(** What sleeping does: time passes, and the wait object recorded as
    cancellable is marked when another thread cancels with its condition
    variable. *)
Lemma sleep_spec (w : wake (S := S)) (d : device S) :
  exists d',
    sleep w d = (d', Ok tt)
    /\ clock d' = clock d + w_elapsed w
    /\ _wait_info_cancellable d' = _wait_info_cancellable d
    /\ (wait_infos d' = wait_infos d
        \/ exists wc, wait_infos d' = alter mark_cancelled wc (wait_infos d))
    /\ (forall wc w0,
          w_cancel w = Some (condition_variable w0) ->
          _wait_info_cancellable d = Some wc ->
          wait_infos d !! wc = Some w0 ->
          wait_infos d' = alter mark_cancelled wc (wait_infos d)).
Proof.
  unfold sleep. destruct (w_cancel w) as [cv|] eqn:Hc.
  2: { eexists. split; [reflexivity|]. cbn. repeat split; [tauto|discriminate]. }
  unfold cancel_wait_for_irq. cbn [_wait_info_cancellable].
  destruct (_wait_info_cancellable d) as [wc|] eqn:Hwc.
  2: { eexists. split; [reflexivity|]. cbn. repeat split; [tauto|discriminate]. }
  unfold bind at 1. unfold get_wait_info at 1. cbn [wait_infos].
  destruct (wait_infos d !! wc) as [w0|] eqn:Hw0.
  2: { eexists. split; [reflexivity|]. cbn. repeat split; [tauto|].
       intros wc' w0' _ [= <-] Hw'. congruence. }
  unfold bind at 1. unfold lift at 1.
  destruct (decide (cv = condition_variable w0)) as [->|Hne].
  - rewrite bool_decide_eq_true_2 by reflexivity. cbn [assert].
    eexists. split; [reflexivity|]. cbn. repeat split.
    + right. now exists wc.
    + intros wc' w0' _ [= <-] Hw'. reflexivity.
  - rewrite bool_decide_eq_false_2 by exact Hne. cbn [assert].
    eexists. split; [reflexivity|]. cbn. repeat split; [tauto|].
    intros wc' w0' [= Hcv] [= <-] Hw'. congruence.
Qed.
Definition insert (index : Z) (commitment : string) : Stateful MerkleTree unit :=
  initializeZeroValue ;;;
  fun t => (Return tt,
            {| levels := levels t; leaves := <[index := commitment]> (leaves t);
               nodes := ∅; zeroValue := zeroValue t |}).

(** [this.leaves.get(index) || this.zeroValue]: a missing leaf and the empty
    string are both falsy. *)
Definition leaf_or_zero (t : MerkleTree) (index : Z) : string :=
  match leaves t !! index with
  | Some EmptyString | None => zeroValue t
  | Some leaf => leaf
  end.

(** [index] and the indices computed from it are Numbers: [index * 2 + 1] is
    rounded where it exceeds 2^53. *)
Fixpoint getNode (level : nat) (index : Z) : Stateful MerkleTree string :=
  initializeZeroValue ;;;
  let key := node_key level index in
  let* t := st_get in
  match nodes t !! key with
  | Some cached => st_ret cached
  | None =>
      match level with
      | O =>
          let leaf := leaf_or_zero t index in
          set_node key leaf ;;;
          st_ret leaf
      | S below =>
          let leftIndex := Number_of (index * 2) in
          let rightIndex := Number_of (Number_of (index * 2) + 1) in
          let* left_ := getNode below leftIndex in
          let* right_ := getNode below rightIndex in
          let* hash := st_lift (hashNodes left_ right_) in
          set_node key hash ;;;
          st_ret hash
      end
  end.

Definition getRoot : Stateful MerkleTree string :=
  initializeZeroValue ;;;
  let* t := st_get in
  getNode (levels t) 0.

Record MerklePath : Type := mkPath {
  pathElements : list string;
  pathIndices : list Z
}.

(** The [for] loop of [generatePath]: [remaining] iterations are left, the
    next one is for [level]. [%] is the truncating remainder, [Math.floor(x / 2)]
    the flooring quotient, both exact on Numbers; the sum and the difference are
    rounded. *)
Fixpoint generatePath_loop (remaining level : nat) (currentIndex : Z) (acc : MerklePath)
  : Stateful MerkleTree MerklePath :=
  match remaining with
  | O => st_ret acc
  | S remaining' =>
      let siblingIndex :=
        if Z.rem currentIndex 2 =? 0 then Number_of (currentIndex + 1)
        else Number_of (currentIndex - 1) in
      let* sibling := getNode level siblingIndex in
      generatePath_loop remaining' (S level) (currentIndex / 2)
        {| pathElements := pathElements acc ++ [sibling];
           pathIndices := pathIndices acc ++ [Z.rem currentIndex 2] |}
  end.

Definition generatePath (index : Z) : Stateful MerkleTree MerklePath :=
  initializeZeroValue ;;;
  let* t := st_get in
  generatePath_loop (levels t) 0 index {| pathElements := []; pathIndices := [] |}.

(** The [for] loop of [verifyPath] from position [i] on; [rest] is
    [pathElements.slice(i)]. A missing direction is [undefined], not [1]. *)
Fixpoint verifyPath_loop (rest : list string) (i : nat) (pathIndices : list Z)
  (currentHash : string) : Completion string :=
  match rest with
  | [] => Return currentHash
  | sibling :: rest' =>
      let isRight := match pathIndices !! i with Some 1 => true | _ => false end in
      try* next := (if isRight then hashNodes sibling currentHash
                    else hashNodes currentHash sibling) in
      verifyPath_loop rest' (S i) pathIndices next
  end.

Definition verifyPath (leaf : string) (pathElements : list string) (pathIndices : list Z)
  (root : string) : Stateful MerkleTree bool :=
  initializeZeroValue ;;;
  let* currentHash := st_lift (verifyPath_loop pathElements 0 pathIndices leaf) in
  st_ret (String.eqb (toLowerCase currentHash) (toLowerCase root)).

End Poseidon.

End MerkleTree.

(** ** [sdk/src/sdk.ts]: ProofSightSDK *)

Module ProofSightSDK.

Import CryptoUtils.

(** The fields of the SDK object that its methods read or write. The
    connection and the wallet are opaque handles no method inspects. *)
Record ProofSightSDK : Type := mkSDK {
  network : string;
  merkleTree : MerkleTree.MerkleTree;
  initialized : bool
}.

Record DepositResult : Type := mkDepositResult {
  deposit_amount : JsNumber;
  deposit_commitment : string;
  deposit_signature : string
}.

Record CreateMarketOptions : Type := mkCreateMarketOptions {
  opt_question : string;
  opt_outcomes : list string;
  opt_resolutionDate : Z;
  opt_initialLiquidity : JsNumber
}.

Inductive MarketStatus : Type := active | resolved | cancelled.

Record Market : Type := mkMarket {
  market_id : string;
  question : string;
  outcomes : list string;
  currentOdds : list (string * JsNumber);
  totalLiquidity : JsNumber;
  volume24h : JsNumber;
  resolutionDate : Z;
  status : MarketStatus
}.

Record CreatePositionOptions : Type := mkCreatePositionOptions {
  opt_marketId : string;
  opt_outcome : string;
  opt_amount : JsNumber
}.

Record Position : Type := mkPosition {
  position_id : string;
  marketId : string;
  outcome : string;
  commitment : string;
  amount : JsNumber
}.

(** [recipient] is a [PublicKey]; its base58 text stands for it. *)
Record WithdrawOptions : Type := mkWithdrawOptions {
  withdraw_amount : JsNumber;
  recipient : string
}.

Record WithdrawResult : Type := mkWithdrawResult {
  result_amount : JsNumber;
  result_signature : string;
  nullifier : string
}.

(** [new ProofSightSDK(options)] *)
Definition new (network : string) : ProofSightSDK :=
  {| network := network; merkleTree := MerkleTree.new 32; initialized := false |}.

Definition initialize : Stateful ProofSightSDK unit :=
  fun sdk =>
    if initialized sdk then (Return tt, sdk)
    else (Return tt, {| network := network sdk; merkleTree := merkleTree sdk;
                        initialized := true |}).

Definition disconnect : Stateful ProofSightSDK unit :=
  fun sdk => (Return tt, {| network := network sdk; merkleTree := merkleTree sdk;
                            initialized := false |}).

━━━━━━━━━━━━━━━━━━━━

**Task to complete**
Each line carrying the string "rewrite" should be copied out from the entries.

**Expected answer**
  - rewrite bool_decide_eq_true_2 by reflexivity. cbn [assert].
  - rewrite bool_decide_eq_false_2 by exact Hne. cbn [assert].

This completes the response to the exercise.